* [INPUT DATA]
◇ ◇ ◇

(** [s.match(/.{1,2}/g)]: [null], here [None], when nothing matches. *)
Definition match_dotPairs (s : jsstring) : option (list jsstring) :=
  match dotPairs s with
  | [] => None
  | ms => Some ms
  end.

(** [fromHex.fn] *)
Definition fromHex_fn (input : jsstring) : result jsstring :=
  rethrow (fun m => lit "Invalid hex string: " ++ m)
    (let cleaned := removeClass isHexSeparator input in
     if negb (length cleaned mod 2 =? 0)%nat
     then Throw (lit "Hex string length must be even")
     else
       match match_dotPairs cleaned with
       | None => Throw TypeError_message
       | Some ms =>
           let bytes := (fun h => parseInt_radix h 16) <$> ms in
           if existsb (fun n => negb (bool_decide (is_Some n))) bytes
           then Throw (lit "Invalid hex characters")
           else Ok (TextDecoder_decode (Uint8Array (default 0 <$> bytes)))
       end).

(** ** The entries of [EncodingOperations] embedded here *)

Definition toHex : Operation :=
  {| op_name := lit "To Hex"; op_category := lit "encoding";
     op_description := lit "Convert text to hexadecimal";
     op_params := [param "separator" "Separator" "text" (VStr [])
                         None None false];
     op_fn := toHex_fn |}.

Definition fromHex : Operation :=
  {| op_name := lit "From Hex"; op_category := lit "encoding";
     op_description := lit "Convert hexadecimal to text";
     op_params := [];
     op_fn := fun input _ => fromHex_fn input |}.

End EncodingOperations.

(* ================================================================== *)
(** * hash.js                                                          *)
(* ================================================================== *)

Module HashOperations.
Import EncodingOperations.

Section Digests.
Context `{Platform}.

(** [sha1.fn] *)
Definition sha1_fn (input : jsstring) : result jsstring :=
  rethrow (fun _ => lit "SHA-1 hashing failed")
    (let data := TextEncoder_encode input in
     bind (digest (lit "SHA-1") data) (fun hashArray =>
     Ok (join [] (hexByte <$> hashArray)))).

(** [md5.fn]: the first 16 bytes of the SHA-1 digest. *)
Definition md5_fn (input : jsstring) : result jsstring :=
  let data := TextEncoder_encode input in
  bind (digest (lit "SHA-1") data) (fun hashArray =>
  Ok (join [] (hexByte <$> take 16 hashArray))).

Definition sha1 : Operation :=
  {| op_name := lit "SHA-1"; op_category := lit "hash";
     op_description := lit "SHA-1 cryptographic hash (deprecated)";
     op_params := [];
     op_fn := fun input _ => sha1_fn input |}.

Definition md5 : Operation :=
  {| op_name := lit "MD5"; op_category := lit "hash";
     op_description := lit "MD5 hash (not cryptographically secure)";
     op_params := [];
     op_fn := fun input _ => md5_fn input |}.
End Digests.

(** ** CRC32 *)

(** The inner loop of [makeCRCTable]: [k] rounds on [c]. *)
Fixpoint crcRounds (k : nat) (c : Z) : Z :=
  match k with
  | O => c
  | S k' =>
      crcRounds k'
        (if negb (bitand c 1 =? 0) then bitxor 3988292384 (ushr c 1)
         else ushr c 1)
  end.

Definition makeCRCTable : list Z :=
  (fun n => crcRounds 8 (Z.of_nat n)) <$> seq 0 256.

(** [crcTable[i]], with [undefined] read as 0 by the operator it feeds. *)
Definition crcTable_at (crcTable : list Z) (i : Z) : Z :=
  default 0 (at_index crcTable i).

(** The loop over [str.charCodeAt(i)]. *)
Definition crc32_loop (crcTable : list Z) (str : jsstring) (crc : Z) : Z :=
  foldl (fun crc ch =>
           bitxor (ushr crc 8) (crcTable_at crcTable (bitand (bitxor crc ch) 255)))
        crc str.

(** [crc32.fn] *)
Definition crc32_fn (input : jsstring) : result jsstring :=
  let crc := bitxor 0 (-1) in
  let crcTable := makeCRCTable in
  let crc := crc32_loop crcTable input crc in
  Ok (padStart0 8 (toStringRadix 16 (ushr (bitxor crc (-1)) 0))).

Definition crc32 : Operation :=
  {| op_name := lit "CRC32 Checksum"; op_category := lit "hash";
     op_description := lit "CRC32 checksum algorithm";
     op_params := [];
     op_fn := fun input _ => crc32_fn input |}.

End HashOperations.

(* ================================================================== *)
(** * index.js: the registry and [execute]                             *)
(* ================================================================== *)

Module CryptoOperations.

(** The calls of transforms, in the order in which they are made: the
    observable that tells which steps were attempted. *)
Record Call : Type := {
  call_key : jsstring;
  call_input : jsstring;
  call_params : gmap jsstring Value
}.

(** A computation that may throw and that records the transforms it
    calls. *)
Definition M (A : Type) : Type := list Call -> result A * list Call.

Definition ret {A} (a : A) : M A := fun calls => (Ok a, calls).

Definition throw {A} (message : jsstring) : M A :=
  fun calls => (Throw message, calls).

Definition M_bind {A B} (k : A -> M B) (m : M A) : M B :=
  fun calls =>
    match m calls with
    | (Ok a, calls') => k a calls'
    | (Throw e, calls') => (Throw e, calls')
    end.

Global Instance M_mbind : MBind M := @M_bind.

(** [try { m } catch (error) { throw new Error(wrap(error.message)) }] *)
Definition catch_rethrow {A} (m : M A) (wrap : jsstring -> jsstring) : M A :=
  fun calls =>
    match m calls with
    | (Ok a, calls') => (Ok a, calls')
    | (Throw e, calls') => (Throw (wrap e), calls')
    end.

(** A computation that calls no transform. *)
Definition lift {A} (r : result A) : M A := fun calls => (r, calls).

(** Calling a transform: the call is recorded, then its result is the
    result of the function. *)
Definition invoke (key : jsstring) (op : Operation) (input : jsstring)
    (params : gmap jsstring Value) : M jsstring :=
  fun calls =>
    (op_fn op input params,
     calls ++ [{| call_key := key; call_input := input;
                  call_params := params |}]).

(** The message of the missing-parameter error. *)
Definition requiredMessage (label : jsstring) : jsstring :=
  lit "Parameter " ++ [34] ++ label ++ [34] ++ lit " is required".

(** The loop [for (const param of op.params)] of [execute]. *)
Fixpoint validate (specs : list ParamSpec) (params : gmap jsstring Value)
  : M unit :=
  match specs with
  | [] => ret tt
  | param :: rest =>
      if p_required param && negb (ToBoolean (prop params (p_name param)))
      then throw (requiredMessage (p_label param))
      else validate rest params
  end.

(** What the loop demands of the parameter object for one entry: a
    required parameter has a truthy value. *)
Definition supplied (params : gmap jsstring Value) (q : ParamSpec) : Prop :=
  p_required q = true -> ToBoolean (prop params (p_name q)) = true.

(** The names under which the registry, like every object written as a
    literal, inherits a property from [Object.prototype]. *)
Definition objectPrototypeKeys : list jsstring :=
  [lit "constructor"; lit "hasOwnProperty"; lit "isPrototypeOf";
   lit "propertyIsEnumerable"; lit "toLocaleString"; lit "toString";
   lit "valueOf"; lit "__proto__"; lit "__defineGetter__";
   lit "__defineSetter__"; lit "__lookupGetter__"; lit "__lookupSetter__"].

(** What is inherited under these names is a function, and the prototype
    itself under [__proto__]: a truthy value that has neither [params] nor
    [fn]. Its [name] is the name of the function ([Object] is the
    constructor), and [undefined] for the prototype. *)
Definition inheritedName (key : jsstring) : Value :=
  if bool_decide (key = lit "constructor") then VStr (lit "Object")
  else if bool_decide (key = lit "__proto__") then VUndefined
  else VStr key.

◇ ◇ ◇

* [WORK TO BE COMPLETED] Without altering a single word, repeat the material.

* [SOLUTION FOR THIS TASK]
(** [s.match(/.{1,2}/g)]: [null], here [None], when nothing matches. *)
Definition match_dotPairs (s : jsstring) : option (list jsstring) :=
  match dotPairs s with
  | [] => None
  | ms => Some ms
  end.

(** [fromHex.fn] *)
Definition fromHex_fn (input : jsstring) : result jsstring :=
  rethrow (fun m => lit "Invalid hex string: " ++ m)
    (let cleaned := removeClass isHexSeparator input in
     if negb (length cleaned mod 2 =? 0)%nat
     then Throw (lit "Hex string length must be even")
     else
       match match_dotPairs cleaned with
       | None => Throw TypeError_message
       | Some ms =>
           let bytes := (fun h => parseInt_radix h 16) <$> ms in
           if existsb (fun n => negb (bool_decide (is_Some n))) bytes
           then Throw (lit "Invalid hex characters")
           else Ok (TextDecoder_decode (Uint8Array (default 0 <$> bytes)))
       end).

(** ** The entries of [EncodingOperations] embedded here *)

Definition toHex : Operation :=
  {| op_name := lit "To Hex"; op_category := lit "encoding";
     op_description := lit "Convert text to hexadecimal";
     op_params := [param "separator" "Separator" "text" (VStr [])
                         None None false];
     op_fn := toHex_fn |}.

Definition fromHex : Operation :=
  {| op_name := lit "From Hex"; op_category := lit "encoding";
     op_description := lit "Convert hexadecimal to text";
     op_params := [];
     op_fn := fun input _ => fromHex_fn input |}.

End EncodingOperations.

(* ================================================================== *)
(** * hash.js                                                          *)
(* ================================================================== *)

Module HashOperations.
Import EncodingOperations.

Section Digests.
Context `{Platform}.

(** [sha1.fn] *)
Definition sha1_fn (input : jsstring) : result jsstring :=
  rethrow (fun _ => lit "SHA-1 hashing failed")
    (let data := TextEncoder_encode input in
     bind (digest (lit "SHA-1") data) (fun hashArray =>
     Ok (join [] (hexByte <$> hashArray)))).

(** [md5.fn]: the first 16 bytes of the SHA-1 digest. *)
Definition md5_fn (input : jsstring) : result jsstring :=
  let data := TextEncoder_encode input in
  bind (digest (lit "SHA-1") data) (fun hashArray =>
  Ok (join [] (hexByte <$> take 16 hashArray))).

Definition sha1 : Operation :=
  {| op_name := lit "SHA-1"; op_category := lit "hash";
     op_description := lit "SHA-1 cryptographic hash (deprecated)";
     op_params := [];
     op_fn := fun input _ => sha1_fn input |}.

Definition md5 : Operation :=
  {| op_name := lit "MD5"; op_category := lit "hash";
     op_description := lit "MD5 hash (not cryptographically secure)";
     op_params := [];
     op_fn := fun input _ => md5_fn input |}.
End Digests.

(** ** CRC32 *)

(** The inner loop of [makeCRCTable]: [k] rounds on [c]. *)
Fixpoint crcRounds (k : nat) (c : Z) : Z :=
  match k with
  | O => c
  | S k' =>
      crcRounds k'
        (if negb (bitand c 1 =? 0) then bitxor 3988292384 (ushr c 1)
         else ushr c 1)
  end.

Definition makeCRCTable : list Z :=
  (fun n => crcRounds 8 (Z.of_nat n)) <$> seq 0 256.

(** [crcTable[i]], with [undefined] read as 0 by the operator it feeds. *)
Definition crcTable_at (crcTable : list Z) (i : Z) : Z :=
  default 0 (at_index crcTable i).

(** The loop over [str.charCodeAt(i)]. *)
Definition crc32_loop (crcTable : list Z) (str : jsstring) (crc : Z) : Z :=
  foldl (fun crc ch =>
           bitxor (ushr crc 8) (crcTable_at crcTable (bitand (bitxor crc ch) 255)))
        crc str.

(** [crc32.fn] *)
Definition crc32_fn (input : jsstring) : result jsstring :=
  let crc := bitxor 0 (-1) in
  let crcTable := makeCRCTable in
  let crc := crc32_loop crcTable input crc in
  Ok (padStart0 8 (toStringRadix 16 (ushr (bitxor crc (-1)) 0))).

Definition crc32 : Operation :=
  {| op_name := lit "CRC32 Checksum"; op_category := lit "hash";
     op_description := lit "CRC32 checksum algorithm";
     op_params := [];
     op_fn := fun input _ => crc32_fn input |}.

End HashOperations.

(* ================================================================== *)
(** * index.js: the registry and [execute]                             *)
(* ================================================================== *)

Module CryptoOperations.

(** The calls of transforms, in the order in which they are made: the
    observable that tells which steps were attempted. *)
Record Call : Type := {
  call_key : jsstring;
  call_input : jsstring;
  call_params : gmap jsstring Value
}.

(** A computation that may throw and that records the transforms it
    calls. *)
Definition M (A : Type) : Type := list Call -> result A * list Call.

Definition ret {A} (a : A) : M A := fun calls => (Ok a, calls).

Definition throw {A} (message : jsstring) : M A :=
  fun calls => (Throw message, calls).

Definition M_bind {A B} (k : A -> M B) (m : M A) : M B :=
  fun calls =>
    match m calls with
    | (Ok a, calls') => k a calls'
    | (Throw e, calls') => (Throw e, calls')
    end.

Global Instance M_mbind : MBind M := @M_bind.

(** [try { m } catch (error) { throw new Error(wrap(error.message)) }] *)
Definition catch_rethrow {A} (m : M A) (wrap : jsstring -> jsstring) : M A :=
  fun calls =>
    match m calls with
    | (Ok a, calls') => (Ok a, calls')
    | (Throw e, calls') => (Throw (wrap e), calls')
    end.

(** A computation that calls no transform. *)
Definition lift {A} (r : result A) : M A := fun calls => (r, calls).

(** Calling a transform: the call is recorded, then its result is the
    result of the function. *)
Definition invoke (key : jsstring) (op : Operation) (input : jsstring)
    (params : gmap jsstring Value) : M jsstring :=
  fun calls =>
    (op_fn op input params,
     calls ++ [{| call_key := key; call_input := input;
                  call_params := params |}]).

(** The message of the missing-parameter error. *)
Definition requiredMessage (label : jsstring) : jsstring :=
  lit "Parameter " ++ [34] ++ label ++ [34] ++ lit " is required".

(** The loop [for (const param of op.params)] of [execute]. *)
Fixpoint validate (specs : list ParamSpec) (params : gmap jsstring Value)
  : M unit :=
  match specs with
  | [] => ret tt
  | param :: rest =>
      if p_required param && negb (ToBoolean (prop params (p_name param)))
      then throw (requiredMessage (p_label param))
      else validate rest params
  end.

(** What the loop demands of the parameter object for one entry: a
    required parameter has a truthy value. *)
Definition supplied (params : gmap jsstring Value) (q : ParamSpec) : Prop :=
  p_required q = true -> ToBoolean (prop params (p_name q)) = true.

(** The names under which the registry, like every object written as a
    literal, inherits a property from [Object.prototype]. *)
Definition objectPrototypeKeys : list jsstring :=
  [lit "constructor"; lit "hasOwnProperty"; lit "isPrototypeOf";
   lit "propertyIsEnumerable"; lit "toLocaleString"; lit "toString";
   lit "valueOf"; lit "__proto__"; lit "__defineGetter__";
   lit "__defineSetter__"; lit "__lookupGetter__"; lit "__lookupSetter__"].

(** What is inherited under these names is a function, and the prototype
    itself under [__proto__]: a truthy value that has neither [params] nor
    [fn]. Its [name] is the name of the function ([Object] is the
    constructor), and [undefined] for the prototype. *)
Definition inheritedName (key : jsstring) : Value :=
  if bool_decide (key = lit "constructor") then VStr (lit "Object")
  else if bool_decide (key = lit "__proto__") then VUndefined
  else VStr key.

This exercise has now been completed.